The Story of Bottled Water, released in March 2010, tells the story of the demand for bottled water in the United States. People in the U.S. buy more than half a billion bottles of water every week. The five-minute film investigates the bottled water industry’s attack on tap water that flows free from the faucet in every home. The film concludes with a call to action by viewers to avoid bottled water. The video and annotated script can be viewed via the Story of Stuff website.
The environmental effects of bottled water start with extraction and production processes where oil is used to make water bottles. Plastic water bottles are made of PET plastic, or polyethylene terephthalate, which is made from crude oil. According to the Story of Stuff, each year the making of plastic water bottles in the United States takes enough oil and energy to fuel over a million cars because of the amount of energy needed to produce the plastic. And according to the World Wide Fund for Nature, approximately 1.5 million tons of plastic are used to bottle 89 billion liters of water each year. That is just the beginning of the process.
According to the National Resources Defense Council, in 2006 approximately two billion half-liter bottles of water were shipped to the United States creating thousands of tons of air pollution. The Earth Policy Institute estimates that the energy used to pump, process, transport, and refrigerate bottled water is 50 million barrels of oil a year.
Though our bottled water comes from far away, most of the waste ends up close to home in local landfills. In 2005, two million tons of plastic water bottles ended up in landfills rather than being recycled, and according to the Container Recycling Institute, they take 450-1000 years to break down. Also, 4.4% of plastic ends up in water bodies and 40-60% end up as roadside litter.
In a report released by the Glass Packaging Institute, the use of plastic packaging has increased the volume of hazardous chemicals and waste in the environment; the chemicals released have been known to cause cancer and birth defects. For those of you who think you’re being ‘environmentally friendly’ by reusing your plastic bottles, you’re doing even more harm to your body. An article in National Geographic explains that if these plastic bottles are used more than once, they can leach chemicals such as DEHA, a human carcinogen, and BBP, a hormone disruptor.
So you may be asking yourself, is bottled water really better for you than tap water? Preconceived notions may tell you yes, but guess again.
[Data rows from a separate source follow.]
Lemma scan_sweep_bounds_witness :
  driven (exec (scan 19) initial_world)
    = [0; 10; 20; 30; 40; 50; 60; 70; 80; 90; 100; 110; 120; 130; 140; 150;
       160; 170; 180] /\
  servo_direction (exec (scan 18) initial_world) = -1 /\
  in_range (servo_angle (exec (scan 40) initial_world)).
Proof.
  split; [evaluate |]. split; [evaluate |].
  apply (scan_sweep_bounds initial_world 40).
  exists 0. cbn. lia.
Defined.

(** ** C6: the lock streak never goes down *)

Lemma publish_all_count (rs : list ObjectDetectorResult) (w : World) :
  detection_count (exec (publish_all rs) w) = detection_count w + qualifying rs.
Proof.
  unfold qualifying. revert w. induction rs as [| r rs IH]; intros w.
  - cbn. lia.
  - unfold publish_all in *. cbn [for_each filter]. rewrite exec_bind, IH.
    change (exec (publish r) w) with (exec (step 0 0 (Callback r)) w).
    rewrite step_count. cbn [bump].
    destruct (qualifies r); cbn [length]; lia.
Qed.

(** C6: one [publish] adds one to the counter when the batch holds two
    detections or more and leaves it as it is otherwise; over any sequence
    of batches the counter ends at its start value plus the number of such
    batches, it never decreases from one batch to the next, and loop
    iterations interleaved with the deliveries do not touch it. *)
Theorem lock_streak_monotone (width height : Z)
  (rs1 rs2 : list ObjectDetectorResult) (r : ObjectDetectorResult)
  (evs : list event) (w : World) :
  detection_count (exec (publish r) w)
    = (if 2 <=? Z.of_nat (length (detections r))
       then detection_count w + 1 else detection_count w) /\
  detection_count (exec (publish_all rs1) w)
    = detection_count w + qualifying rs1 /\
  detection_count (exec (publish_all rs1) w)
    <= detection_count (exec (publish_all (rs1 ++ rs2)) w) /\
  detection_count (exec (run_cycle width height) w) = detection_count w /\
  detection_count (exec (run width height evs) w)
    = detection_count w + bumps evs.
Proof.
  split; [| split; [| split; [| split]]].
  - unfold publish. rewrite save_result_exec, Z.geb_leb. reflexivity.
  - apply publish_all_count.
  - rewrite !publish_all_count. unfold qualifying.
    rewrite filter_app, length_app. lia.
  - apply run_cycle_count.
  - apply run_count.
Qed.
In the United States, tap water is federally regulated and screened for dangerous pollutants.
Divestment from the plastic water bottle industry is something you, as a consumer, can choose. A commitment to not purchase or drink bottled water starts with you. Often times, ‘pure glacial water’ or ‘spring’ water is just bottled tap water, so why not grab a glass, fill it with ice, and chug away? The environment is as necessary to our existence as water is, so take the extra step to separate our lives from the manufactured demand of plastic water bottles.